:: ACTIVITY ::
Every line from the start of the records below to the line containing "AffinityApplicator.apply os [5;" should be retyped exactly, that line included, and no others.

:: EXERCISE INPUTS ::
────────────────
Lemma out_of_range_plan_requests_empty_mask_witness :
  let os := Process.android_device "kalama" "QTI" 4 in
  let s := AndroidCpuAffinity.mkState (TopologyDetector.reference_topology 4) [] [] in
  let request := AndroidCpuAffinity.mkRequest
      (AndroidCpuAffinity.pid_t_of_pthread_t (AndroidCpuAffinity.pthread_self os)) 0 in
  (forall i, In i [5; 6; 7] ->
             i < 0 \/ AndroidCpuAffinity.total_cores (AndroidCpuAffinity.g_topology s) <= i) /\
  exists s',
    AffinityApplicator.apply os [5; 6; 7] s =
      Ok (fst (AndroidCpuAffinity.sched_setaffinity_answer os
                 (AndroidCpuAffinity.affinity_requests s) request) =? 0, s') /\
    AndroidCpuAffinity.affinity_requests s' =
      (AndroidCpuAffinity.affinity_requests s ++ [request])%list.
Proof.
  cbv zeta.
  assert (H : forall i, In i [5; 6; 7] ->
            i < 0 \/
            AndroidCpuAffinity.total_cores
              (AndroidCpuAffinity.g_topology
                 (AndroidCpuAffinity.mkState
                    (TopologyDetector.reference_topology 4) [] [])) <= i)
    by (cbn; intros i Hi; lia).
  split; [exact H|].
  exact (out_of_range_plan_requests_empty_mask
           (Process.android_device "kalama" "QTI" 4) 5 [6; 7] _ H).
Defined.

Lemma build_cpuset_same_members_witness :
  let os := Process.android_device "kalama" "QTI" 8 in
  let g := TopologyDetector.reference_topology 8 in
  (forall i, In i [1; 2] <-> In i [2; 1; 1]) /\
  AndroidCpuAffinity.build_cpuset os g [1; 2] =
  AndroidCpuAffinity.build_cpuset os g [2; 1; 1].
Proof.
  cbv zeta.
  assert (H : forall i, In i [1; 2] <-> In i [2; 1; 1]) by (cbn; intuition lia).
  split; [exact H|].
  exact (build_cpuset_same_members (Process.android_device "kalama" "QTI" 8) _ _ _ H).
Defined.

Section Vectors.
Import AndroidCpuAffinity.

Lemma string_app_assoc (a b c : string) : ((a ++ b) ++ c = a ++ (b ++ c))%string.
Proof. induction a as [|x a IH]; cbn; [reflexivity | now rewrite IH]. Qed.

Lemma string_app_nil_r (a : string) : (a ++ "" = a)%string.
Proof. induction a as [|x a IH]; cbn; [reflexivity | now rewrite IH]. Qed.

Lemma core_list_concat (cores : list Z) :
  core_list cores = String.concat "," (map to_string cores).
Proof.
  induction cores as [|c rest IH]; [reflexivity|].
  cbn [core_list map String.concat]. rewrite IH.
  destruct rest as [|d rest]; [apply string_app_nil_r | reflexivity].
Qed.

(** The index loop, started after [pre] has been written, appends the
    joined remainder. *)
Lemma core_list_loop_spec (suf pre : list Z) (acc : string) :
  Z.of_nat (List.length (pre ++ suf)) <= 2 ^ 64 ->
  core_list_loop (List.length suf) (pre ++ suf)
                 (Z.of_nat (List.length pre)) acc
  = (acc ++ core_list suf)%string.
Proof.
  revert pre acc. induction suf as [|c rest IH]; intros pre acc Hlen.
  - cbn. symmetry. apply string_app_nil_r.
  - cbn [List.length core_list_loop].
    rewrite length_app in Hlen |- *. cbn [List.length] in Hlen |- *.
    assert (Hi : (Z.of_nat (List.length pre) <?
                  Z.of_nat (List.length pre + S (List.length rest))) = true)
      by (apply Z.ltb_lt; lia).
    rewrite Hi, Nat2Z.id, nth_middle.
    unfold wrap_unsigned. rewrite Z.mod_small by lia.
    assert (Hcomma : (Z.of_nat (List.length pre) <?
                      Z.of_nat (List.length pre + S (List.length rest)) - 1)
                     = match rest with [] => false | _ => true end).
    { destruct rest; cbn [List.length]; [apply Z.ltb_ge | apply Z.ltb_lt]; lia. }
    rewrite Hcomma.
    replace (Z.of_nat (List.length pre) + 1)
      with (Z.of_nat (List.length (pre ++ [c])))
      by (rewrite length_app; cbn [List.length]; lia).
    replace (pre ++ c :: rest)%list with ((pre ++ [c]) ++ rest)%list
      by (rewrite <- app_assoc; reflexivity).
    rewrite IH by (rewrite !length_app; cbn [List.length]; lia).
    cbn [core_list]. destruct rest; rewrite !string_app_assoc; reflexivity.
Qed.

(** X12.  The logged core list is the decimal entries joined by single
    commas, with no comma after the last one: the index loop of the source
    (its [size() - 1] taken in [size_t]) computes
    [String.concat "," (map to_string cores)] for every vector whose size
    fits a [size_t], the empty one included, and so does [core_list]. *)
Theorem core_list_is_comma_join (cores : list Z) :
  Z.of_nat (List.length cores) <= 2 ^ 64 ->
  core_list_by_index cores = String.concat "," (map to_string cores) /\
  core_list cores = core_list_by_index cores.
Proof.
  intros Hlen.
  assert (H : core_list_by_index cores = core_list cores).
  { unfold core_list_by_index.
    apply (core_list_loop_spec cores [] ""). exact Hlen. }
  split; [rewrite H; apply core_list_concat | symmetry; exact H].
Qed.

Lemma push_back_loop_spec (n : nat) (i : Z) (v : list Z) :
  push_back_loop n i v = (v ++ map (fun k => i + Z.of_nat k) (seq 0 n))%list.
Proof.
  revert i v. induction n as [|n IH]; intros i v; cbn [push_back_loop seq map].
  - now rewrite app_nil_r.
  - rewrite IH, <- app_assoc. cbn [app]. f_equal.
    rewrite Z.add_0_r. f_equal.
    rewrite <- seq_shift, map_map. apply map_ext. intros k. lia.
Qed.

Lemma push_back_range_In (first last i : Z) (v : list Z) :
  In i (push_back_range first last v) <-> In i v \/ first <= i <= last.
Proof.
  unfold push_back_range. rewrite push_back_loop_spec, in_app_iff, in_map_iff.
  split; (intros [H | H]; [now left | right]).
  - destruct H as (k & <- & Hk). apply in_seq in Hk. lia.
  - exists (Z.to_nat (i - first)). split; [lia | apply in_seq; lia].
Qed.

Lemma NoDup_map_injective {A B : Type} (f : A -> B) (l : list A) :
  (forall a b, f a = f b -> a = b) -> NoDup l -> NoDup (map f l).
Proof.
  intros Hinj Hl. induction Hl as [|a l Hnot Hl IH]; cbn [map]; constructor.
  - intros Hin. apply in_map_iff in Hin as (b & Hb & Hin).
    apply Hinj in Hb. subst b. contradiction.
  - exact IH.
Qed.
────────────────
:: YOUR RESPONSE ::
Lemma out_of_range_plan_requests_empty_mask_witness :
  let os := Process.android_device "kalama" "QTI" 4 in
  let s := AndroidCpuAffinity.mkState (TopologyDetector.reference_topology 4) [] [] in
  let request := AndroidCpuAffinity.mkRequest
      (AndroidCpuAffinity.pid_t_of_pthread_t (AndroidCpuAffinity.pthread_self os)) 0 in
  (forall i, In i [5; 6; 7] ->
             i < 0 \/ AndroidCpuAffinity.total_cores (AndroidCpuAffinity.g_topology s) <= i) /\
  exists s',
    AffinityApplicator.apply os [5; 6; 7] s =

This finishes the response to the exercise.